One of my few concerns regarding swish-e is that (2 words) get indexed with
pdfs, and it's my guess that they are garbage. I'm extremely interested in
obtaining your patch.
I've added an simple "enhancement" (read: kludge hack) to the swishspider
which allows you to restrict and/or require URLs in the links that the
spider
indexes. It would be really nice if you could simply use a directive
instead. Currently I have a bots directory for each index that has special
restrictions.
----
John Leth-Nissen
Web Developer
Gulfstream Aerospace Corp.
Rainer Scherg wrote:
> Hi!
>
> In August last year I wrote a message in this eMail-list
> that I´ve done some enhancements which enable swish (1.1) to index
> non-HTML files like PDF or other documents types (filter option).
>
> Since then I got occasionally requests how to do this and where to
> get the source.

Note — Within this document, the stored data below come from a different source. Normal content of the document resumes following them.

(* ===== verification/Prelude.v ===== *)
(** * Verification of the spinbox VM runtime (shim, VM backend, guest init)

    spinbox runs every container in a QEMU/KVM virtual machine of its own.
    On the host, a containerd shim (internal/shim) drives the life of one
    container: a state machine decides which requests are allowed, a VM
    manager creates and dials the VM, a connection manager owns the client
    connection into the VM, two controllers plug and unplug vCPUs and memory,
    and a cleanup orchestrator takes everything down in a fixed order.  The VM
    backend (internal/host/vm/qemu) starts QEMU; vsock addresses of the VMs
    come from an allocator shared by all shims of the host
    (internal/vsock).  Inside the VM, vminitd (internal/guest/vminit) runs the
    container's processes and reports their exits.

    ** Files

    - Prelude.v (this file): Go errors and results, panics as values
      ([outcome]), a state monad with panics [M], 64-bit wrap-around, IEEE
      doubles, times and durations, tactics and hint databases, list lemmas.
    - GoStrings.v: the functions of Go's strings, strconv, fmt and
      path/filepath packages that the code uses, with their lemmas.
    - Lifecycle.v: [StateMachine] is internal/shim/lifecycle/state.go (each
      operation one atomic step), [Cleanup] is cleanup.go and errors.go.
    - ExitTracker.v: internal/guest/vminit/task/exit_tracker.go (early-exit
      detector, exit coordinator, process registry).
    - ProcessState.v: internal/guest/vminit/process/state.go and the
      operations of init.go, exec.go and utils.go that drive it.
    - GuestTask.v: the handlers of internal/guest/vminit/task (service.go,
      lifecycle.go, exec.go, events.go), the containers of
      internal/guest/vminit/runc, and the creation of the init process; it
      uses ExitTracker.v and ProcessState.v.
    - GuestExitOrder.v: what the guest's service as a whole promises about the
      order of exit events, on top of GuestTask.v.
    - CpuHotplug.v, MemHotplug.v: internal/shim/cpuhotplug/controller.go and
      internal/shim/memhotplug/controller.go.
    - VsockAlloc.v: internal/vsock/allocator.go.
    - VmManager.v: internal/shim/lifecycle/vm.go with [NewInstance] of
      internal/host/vm/qemu/instance.go, and, as [ConnManager],
      internal/shim/task/connmanager.go.
    - Resources.v: internal/shim/resources/config.go and
      [validateResourceConfig] of internal/host/vm/qemu/instance.go.
    - QmpHotplug.v: the QMP client, internal/host/vm/qemu/qmp_client.go,
      qmp_cpu.go and qmp_memory.go, as an implementation of the interfaces of
      the two controllers.
    - QemuCmd.v: the command lines of QEMU and of the guest kernel
      (qemu_command.go, kernel_cmdline.go, parts of start.go and utils.go) and
      the data of an instance.
    - QemuInstance.v: construction, start with its roll-back and shutdown of
      an instance (instance.go, start.go, shutdown.go, devices.go, client.go,
      streaming.go), which uses VsockAlloc.v, Resources.v and QemuCmd.v.
    - ShimTask.v: the shim's task service, internal/shim/task/service.go and
      create.go, with the start of the hotplug controllers
      (shim/resources/hotplug.go), the files of a bundle (shim/bundle) and, as
      [Supervisor], shim/supervisor/supervisor.go; it uses Lifecycle.v,
      VmManager.v, the two controllers, Resources.v and QemuCmd.v.  A
      handler is one step; the guest, the forwarders, mounts and network are
      an interface ([TaskOps]).
    - ShimRun.v: which resources the service holds ([held], [owned]), the
      invariant [Inv] that ties the two, and the lemmas on clean-up, shutdown
      and deletion.  ShimService.v: the handlers keep the invariant, and what
      follows for creation, deletion and shutdown.
    - ShimIO.v: internal/shim/task/io.go, with the goroutines that copy as
      lists of steps that are run in any order.
    - MountUtil.v: internal/host/mountutil/mount.go, which the guest runs to
      mount the components of a root file system.
    - DiskMounts.v: internal/shim/platform/mounts/linux.go, which turns the
      mounts of a snapshot into disks of the VM and mounts for the guest, and
      internal/host/erofs/vmdk.go; it uses QemuInstance.v and MountUtil.v.
    - Network.v: internal/host/network with its package cni, and
      internal/shim/platform/network/linux.go; [NetworkManager] is the
      interface between the two.  NetworkSetup.v: what its operations leave
      behind, for one caller; NetworkFlight.v: the manager's in-flight tables
      under any number of concurrent callers.
    - GoTime.v: time.ParseDuration.  Config.v: internal/config,
      internal/paths and the part of shim/resources/hotplug.go that configures
      the controllers.
    - Bundle.v: internal/shim/bundle and internal/shim/transform ([Bundle]),
      internal/guest/services/bundle.go ([GuestBundle]) and the file system of
      the guest with its failures ([GuestFS]).
    - GuestSupervisor.v: internal/guest/vminit/supervisor and the goroutine of
      cmd/vminitd that starts the supervisor; it reads the command line of
      QemuCmd.v and looks into the file system of Bundle.v.
    - GuestDevices.v: internal/guest/vminit/devices/blockdev.go over the
      interface to the kernel [GuestOS]; GuestSystem.v: the handlers of
      internal/guest/services/system.go over the same interface.
    - GuestClients.v: internal/shim/resources/vmclient.go, the calls of the
      controllers to the handlers of GuestSystem.v.
    - GuestInit.v: the flags of vminitd (internal/guest/vminit/config) and the
      set-up of the guest (internal/guest/vminit/system), over the interface of
      GuestDevices.v and a record of every call that changes the system.
      VMInit.v: cmd/vminitd and internal/guest/vminit/service, from the flags to
      the power-off, and the events service of internal/guest/vminit/events.
    - HostConns.v: [DialClient] of internal/host/vm/qemu/client.go with its
      goroutine, and the life of the QMP client (qmp_client.go, qmp_events.go)
      with its event loop and concurrent calls of [Close].
    - GuestRuntime.v: the choice of the OCI runtime and the options file
      (internal/guest/vminit/runc/container.go), the last error in its log
      (process/utils.go) and the list of processes (task/exec.go).
    - ShimManager.v: internal/shim/manager, which starts and stops shims.
    - Streams.v: [StartStream] of internal/host/vm/qemu/streaming.go and
      internal/guest/vminit/streaming as one system of goroutines.
    - GuestCopy.v: [copyPipes] of internal/guest/vminit/process/io.go with the
      process, its goroutines and the bytes they copy, as steps in any order.
      GuestIO.v: the rest of io.go ([createIO], the logging binary) and the
      consoles of internal/guest/vminit/runc/platform.go, by the files and
      processes they hold when system calls fail.

    ** Correspondence

    A struct is a record with the source's fields, an operation a function on
    the record with the source's name, in the order of the source's statements
    and with its guards and early returns.  What is outside the repository
    (QEMU, the OCI runtime, the guest's kernel, the file system, the clock)
    is an environment: a record or a class of operations on an arbitrary world
    type [W], with the laws the code relies on in a second class
    ([CPULaws], [MemLaws], [QemuCPU], [QemuMem], [ResLaws],
    [ClockLaws], [QClock], [Laws], [SysfsLaws]) wherever a theorem needs
    any; the witnesses instantiate worlds and laws with concrete functions
    (the [Demo] modules at the end of the files).  A method that holds a
    mutex from start to end is one step; where a method takes a lock more than
    once the steps are separate and theorems quantify over what happens
    between them ([NotifyExit] and [HandleStart] of the exit tracker, the
    waiting goroutines of [handleInitExit]).  Objects that are shared by
    pointer (processes, containers, subscriptions, channels) live in heaps and
    are referred to by their addresses.  Machine integers are [Z] with
    [wrap64], [wrapu32] and so on where the source can overflow; percentages
    are binary64 floats ([SpecFloat]).  Go maps are [gmap]s.  Logging, metrics
    and contexts that are only passed on are left out.

    ** What the theorems show

    - Guest: the exit of a container's init process is published last on every
      run in which execs start cleanly, and the ways in which this order is lost
      (an exec that exits before it is registered, an exec that is started
      twice, an exit between the critical sections of [HandleStart]); what the
      early-exit detector guarantees on every interleaving; the process state
      machines never panic, move forward only and record one exit, except for
      a restarted exec; creating a container leaks nothing on any failure.
    - Shim: the state machine is monotone and creation is exclusive on every
      interleaving; cleanup runs every pending phase exactly once, in order,
      whatever fails; one VM per manager, dialing terminates, every client
      connection is closed or handed over once.
    - Hotplug: on any number of ticks with any behaviour of QEMU and of the
      guest that the laws allow, the VM stays between its boot and maximum size,
      and one tick changes at most one vCPU or DIMM.
    - vsock: leases are exclusive among all processes of a host under
      file-system failures, allocation finds the first available CID and
      respects the cool-down.
    - Resources: the configuration computed from any OCI spec and host is
      consistent, alignment is the least multiple, cpuset parsing inverts
      printing.
    - VM backend: starting is all or nothing and shutting down releases
      everything, with the CID lease released only after QEMU's exit; the
      NICs of the command line name the descriptors of their own TAP files;
      the guest's init gets its arguments back.  The QMP client keeps the
      laws that the controllers are proved against ([CPULaws], [MemLaws]) if
      QEMU answers its commands truthfully and an accepted [device_del] has
      taken place when it is answered (QEMU may complete it later).
    - Task service: on every run what is held is what the state names; shutdown
      and deletion leave nothing behind; creation is all or nothing but for the
      VM; where creation, deletion and exec leave something behind or wedge the
      shim.  Forwarded I/O ends and closes everything in every interleaving,
      but for a file as stdout without a stderr.
    - Root file system: the template substitution equals a reference
      semantics; mounting is all or nothing; the mounts the host sends name the
      disks it gave to QEMU, and mounting them in the guest gives the overlay of
      the layers in order.
    - Network: set-up for a VM is all or nothing, teardown takes every step and
      reports exactly what failed; on every interleaving one goroutine at a time
      sets a container up and the others get its outcome; a stale look at the
      cache lets a second set-up take down a running container's network.
    - Configuration: what is loaded is well formed and starts both controllers in
      their invariants; an interval of zero is accepted and panics.
    - Bundles: a bundle arrives in the guest with exactly the files and the
      adapted spec the host made; creating it is all or nothing under file system
      failures and touches nothing else.
    - Guest services: waits for devices and sysfs files end and tell the truth;
      the hotplug handlers change exactly what they report, but are asked for the
      wrong memory blocks; the parser of inotify events inverts the kernel's
      layout.  The supervisor's configuration is read back from the kernel
      command line; its binary is never found.
    - Boot: the network configuration and the addresses of the VM come out of the
      kernel command line as the shim put them in, so that the guest listens where
      the host connects; booting ends and fails exactly for what it cannot do
      without.
    - Shim manager: starting a shim takes all or nothing, but for a thread that
      cannot leave its mount namespace; stopping kills the process that was
      started.
    - Host connections: a dialed connection is handed out or closed, unless the
      caller stopped waiting; the QMP monitor is disconnected once however many
      callers close it, events are handled in order, and the loop ends.
    - Streams: what [StartStream] returns is what the guest finds under the
      identifier, in every interleaving; shutting the service down while a stream
      is open deadlocks.
    - Process I/O: no output of a process is lost when its streams are different,
      in every interleaving, and everything opened is closed; one stream for both
      outputs is closed under the second.  Creating I/O is all or nothing; what
      [Close] does not reach is stated.

    Theorems of kind "error" state behaviour that contradicts a comment or the
    intention of the code, under the exact conditions where it appears.

    ** Bounds and fuel

    Loops over data are structural.  [alloc_loop] of VsockAlloc.v takes one
    unit of fuel per CID, and [maxCID - minCID + 3] is enough unless [maxCID]
    is 2^32 - 1, where the source's loop does not end
    ([Allocate_diverges_at_max]).  [dial_loop] of VmManager.v has as many
    rounds as 20 ms fit into the waiting time plus three, which
    [DialClientWithRetry_terminates] proves sufficient; [rpc_loop] of
    QemuInstance.v has [start_fuel] rounds, one per initial back-off in the ten
    seconds it tries, plus three.  [add_loop] of
    CpuHotplug.v and the slot loops of MemHotplug.v run over the identifiers
    below the maximum, as in the source.  The monitor loops take the number of
    ticks as an argument and the theorems hold for all of them.  The extents of
    a VMDK device need [extent_fuel] rounds ([extent_fuel_enough]); a call of
    the network manager on its own takes at most nine sections ([call_fuel]).
    Parsing a duration takes a round per byte ([parse_parts_fuel]), parsing
    inotify events likewise.  The waits of the guest ([m_loop]) take a number of
    rounds; more rounds than nanoseconds are left until the deadline are always
    enough ([loop_goes]), and the theorems hold for every such number.

    ** Not modelled

    The bytes that the shim copies and those of consoles, the plug-in registration and start-up of the
    binaries, generated protocol code, and the code that only issues system
    calls (mounts, network namespaces, device nodes).
    Of the task service, the waits before the
    process exits and the goroutine that hands events to containerd are left
    out.  In Network.v the set-up and the teardown of a container are one step
    each between the manager's critical sections.  What else is left is the
    registration of plug-ins with constant arguments, accessors that only return
    a field under its mutex, the encoding of messages by generated and library
    code, the QMP event handlers, which only log, the dump of debugging
    information, and the ioctls that open a TAP device: none of them decides
    anything that a theorem could be about without a model of the library or the
    kernel behind it. *)

From stdpp Require Export base tactics numbers list strings gmap pretty relations.
From Stdlib Require Export ZArith Lia.
From Stdlib Require Import SpecFloat.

Due to the requests I'm adapting the small enhancements
> to swish-e 1.3.2.
>
> If there is a public interest, I would try to get a small webspace
> to provide the source - instead of sending it via email on each request.
>
> ---
> To describe the changes to swhis in short:
> new config directives:
> FilterDir <path-to-filter-progs>
> FileFilter <file-ext> <filterprog>
>
> e.g.:
> FilterDir /usr/local/etc/httpd/sbin/filters
> FileFilter .pdf pdf-filter.sh
> FileFilter .doc ms-wword-filter.sh
> FileFilter .ps ps-filter.sh
> FileFilter .gz gzip-filter.sh
>
> e.g. pdf-filter.sh - script:
> ---
> #!/bin/sh
> # Convert file in arg1 to txt on stdout
> /usr/local/bin/pdftotext "$1" - 2>/dev/null
> ---
>
> Regards Rainer
Received on Sun May 9 05:51:34 1999